(** * AI Study Assistant backend: request handlers of [fastapi_backend.py]

    A shallow embedding of the FastAPI handlers (upload, summary,
    flashcards, quiz, the three discovery endpoints, question answering,
    clear-session and session-info) together with the properties of the
    bounded-operation-with-fallback pattern they share.

    The handlers are Python coroutines working on one module-level dict,
    [study_sessions], and delegating the real work to agents of the
    [pipeline] module through [asyncio.wait_for(asyncio.to_thread(...))].
    They are embedded as computations in a state-and-exception monad whose
    state holds the session dict and the trace of external calls made so
    far; the agents, the request body and the operating system are an
    environment the computation reads its answers from. Calls of [logger]
    change neither the response nor the store and are left out. *)

From Stdlib Require Import ZArith NArith String Ascii List Lia Decimal.
From stdpp Require Import base option list gmap.

Local Open Scope Z_scope.

(** ** Python strings

    A [str] is a sequence of Unicode code points; [len], slicing and
    [startswith] count code points, which is what the truncation budgets
    are expressed in. *)

Abbreviation pystr := (list N).
Abbreviation bytes := (list Byte.byte).
Abbreviation path := (list N).

(** An ASCII literal of the source. *)
Definition lit (s : string) : pystr :=
  N_of_ascii <$> list_ascii_of_string s.

(** [len(x)] *)
Definition len {A} (l : list A) : Z := Z.of_nat (length l).

(** [s[:n]] for a non-negative [n]. *)
Definition slice_to (s : pystr) (n : Z) : pystr := take (Z.to_nat n) s.

Fixpoint pystr_eqb (a b : pystr) : bool :=
  match a, b with
  | [], [] => true
  | x :: a', y :: b' => (x =? y)%N && pystr_eqb a' b'
  | _, _ => false
  end.

(** [s.startswith(p)] *)
Fixpoint startswith (s p : pystr) : bool :=
  match p, s with
  | [], _ => true
  | c :: p', d :: s' => (c =? d)%N && startswith s' p'
  | _ :: _, [] => false
  end.

(** [s.endswith(p)] *)
Definition endswith (s p : pystr) : bool := startswith (rev s) (rev p).

(** [s.lower()], on the ASCII letters. The only use is the suffix test
    against ".pdf", and no code point outside A-Z lowers to one of
    ".", "p", "d", "f". *)
Definition lower_char (c : N) : N :=
  if ((65 <=? c) && (c <=? 90))%N then (c + 32)%N else c.
Definition lower (s : pystr) : pystr := lower_char <$> s.

(** The code points for which [str.isspace] holds; [split()] and
    [strip()] without arguments cut on them. *)
Definition isspace (c : N) : bool :=
  (((9 <=? c) && (c <=? 13)) || ((28 <=? c) && (c <=? 32))
   || (c =? 133) || (c =? 160) || (c =? 5760)
   || ((8192 <=? c) && (c <=? 8202))
   || (c =? 8232) || (c =? 8233) || (c =? 8239) || (c =? 8287)
   || (c =? 12288))%N.

(** [s.split()]: the maximal runs of non-space code points. [cur] is the
    run being read, reversed. *)
Fixpoint split_from (cur : pystr) (s : pystr) : list pystr :=
  match s with
  | [] => match cur with [] => [] | _ => [rev cur] end
  | c :: s' =>
      if isspace c
      then match cur with
           | [] => split_from [] s'
           | _ => rev cur :: split_from [] s'
           end
      else split_from (c :: cur) s'
  end.
Definition split (s : pystr) : list pystr := split_from [] s.

Fixpoint lstrip (s : pystr) : pystr :=
  match s with
  | c :: s' => if isspace c then lstrip s' else s
  | [] => []
  end.

(** [s.strip()] *)
Definition strip (s : pystr) : pystr := rev (lstrip (rev (lstrip s))).

(** Decimal digits of an integer, as [str(n)] and [f"{n}"] print it. *)
Fixpoint digits (u : Decimal.uint) : pystr :=
  match u with
  | Nil => []
  | D0 u => 48%N :: digits u
  | D1 u => 49%N :: digits u
  | D2 u => 50%N :: digits u
  | D3 u => 51%N :: digits u
  | D4 u => 52%N :: digits u
  | D5 u => 53%N :: digits u
  | D6 u => 54%N :: digits u
  | D7 u => 55%N :: digits u
  | D8 u => 56%N :: digits u
  | D9 u => 57%N :: digits u
  end.

Definition str_int (z : Z) : pystr :=
  match Z.to_int z with
  | Decimal.Pos u => digits u
  | Decimal.Neg u => 45%N :: digits u
  end.

(** [f"{size/1024/1024:.2f}"] for a byte count. [size] is far below 2^53
    and 1024 is a power of two, so the two float divisions are exact and
    the printed value is [size / 2^20] rounded to hundredths, ties to
    even. *)
Definition hundredths_of_mb (size : Z) : Z :=
  let q := (size * 100) / 1048576 in
  let r := (size * 100) mod 1048576 in
  if (524288 <? r) || ((r =? 524288) && Z.odd q) then q + 1 else q.

Definition format_mb (size : Z) : pystr :=
  let h := hundredths_of_mb size in
  str_int (h / 100) ++ lit "." ++ str_int ((h mod 100) / 10) ++ str_int (h mod 10).

(** ** Data model *)

(** The JSON-like values the agents put into flashcards, quiz questions
    and resource descriptions. A [Dict] keeps its keys in insertion order. *)
#[warnings="-register-all"] Inductive json :=
| JNull
| JBool (b : bool)
| JInt (z : Z)
| JStr (s : pystr)
| JList (l : list json)
| JDict (d : list (pystr * json)).

Abbreviation pydict := (list (pystr * json)).

(** The dict returned by [pdf_processor.extract_text_with_ocr]; the handlers
    read the keys "status", "message", "text", "word_count", "page_count"
    and "methods_used". *)
Record extraction := Extraction {
  x_status : pystr;
  x_message : pystr;
  x_text : pystr;
  x_word_count : Z;
  x_page_count : Z;
  x_methods_used : list pystr
}.

(** One value of [study_sessions]: the dict stored by [upload_pdf]. *)
Record session := Session {
  text : pystr;
  file_info : pystr;
  processing_result : extraction;
  filename : pystr
}.

(** The pydantic response models. *)
Record ProcessingStatus := mkProcessingStatus {
  ps_status : pystr;
  ps_message : pystr;
  ps_word_count : Z;
  ps_page_count : Z;
  ps_methods_used : list pystr
}.

Record SummaryResponse := mkSummaryResponse {
  summary : pystr;
  summary_status : pystr
}.

(** [FlashcardResponse], [QuizResponse], [ResearchPapersResponse],
    [VideosResponse] and [WebResourcesResponse] have the same three fields
    and differ in the name of the list field, kept in [list_field]. *)
Record ListResponse := mkListResponse {
  list_field : pystr;
  items : list pydict;
  count : Z;
  status : pystr
}.

Definition FlashcardResponse (flashcards : list pydict) (count : Z) (status : pystr) :=
  mkListResponse (lit "flashcards") flashcards count status.
Definition QuizResponse (quiz : list pydict) (count : Z) (status : pystr) :=
  mkListResponse (lit "quiz") quiz count status.
Definition ResearchPapersResponse (papers : list pydict) (count : Z) (status : pystr) :=
  mkListResponse (lit "papers") papers count status.
Definition VideosResponse (videos : list pydict) (count : Z) (status : pystr) :=
  mkListResponse (lit "videos") videos count status.
Definition WebResourcesResponse (resources : list pydict) (count : Z) (status : pystr) :=
  mkListResponse (lit "resources") resources count status.

Record AnswerResponse := mkAnswerResponse {
  answer : pystr;
  answer_status : pystr
}.

Record QuestionRequest := mkQuestionRequest {
  question : pystr;
  document_text : pystr
}.

(** [UploadFile]: the file name sent by the client, if any. The body is
    obtained by awaiting [file.read()]. *)
Record UploadFile := mkUploadFile {
  upload_filename : option pystr
}.

(** ** Exceptions *)

(** The exceptions a handler can see. [Exception msg] stands for any
    other subclass of [Exception] an agent or the system raises. *)
Inductive exn :=
| HTTPException (status_code : Z) (detail : pystr)
| TimeoutError
| KeyError (key : pystr)
| Exception (msg : pystr).

(** The classes named by the [except] clauses of the source. A bare
    [except:] is listed as [cls_Exception]: the model has no exception
    outside that class. *)
Inductive exn_class := cls_HTTPException | cls_TimeoutError | cls_Exception.

Definition isinstance (e : exn) (c : exn_class) : bool :=
  match c, e with
  | cls_Exception, _ => true
  | cls_HTTPException, HTTPException _ _ => true
  | cls_TimeoutError, TimeoutError => true
  | _, _ => false
  end.

Inductive result (A : Type) :=
| Ok (a : A)
| Raise (e : exn).
Arguments Ok {A} a.
Arguments Raise {A} e.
◇ ◇ ◇ ◇
→ Exercise directions: Going through the listing above, count the lines in which the word "system" appears, and give only the number.

→ Response to this task: 2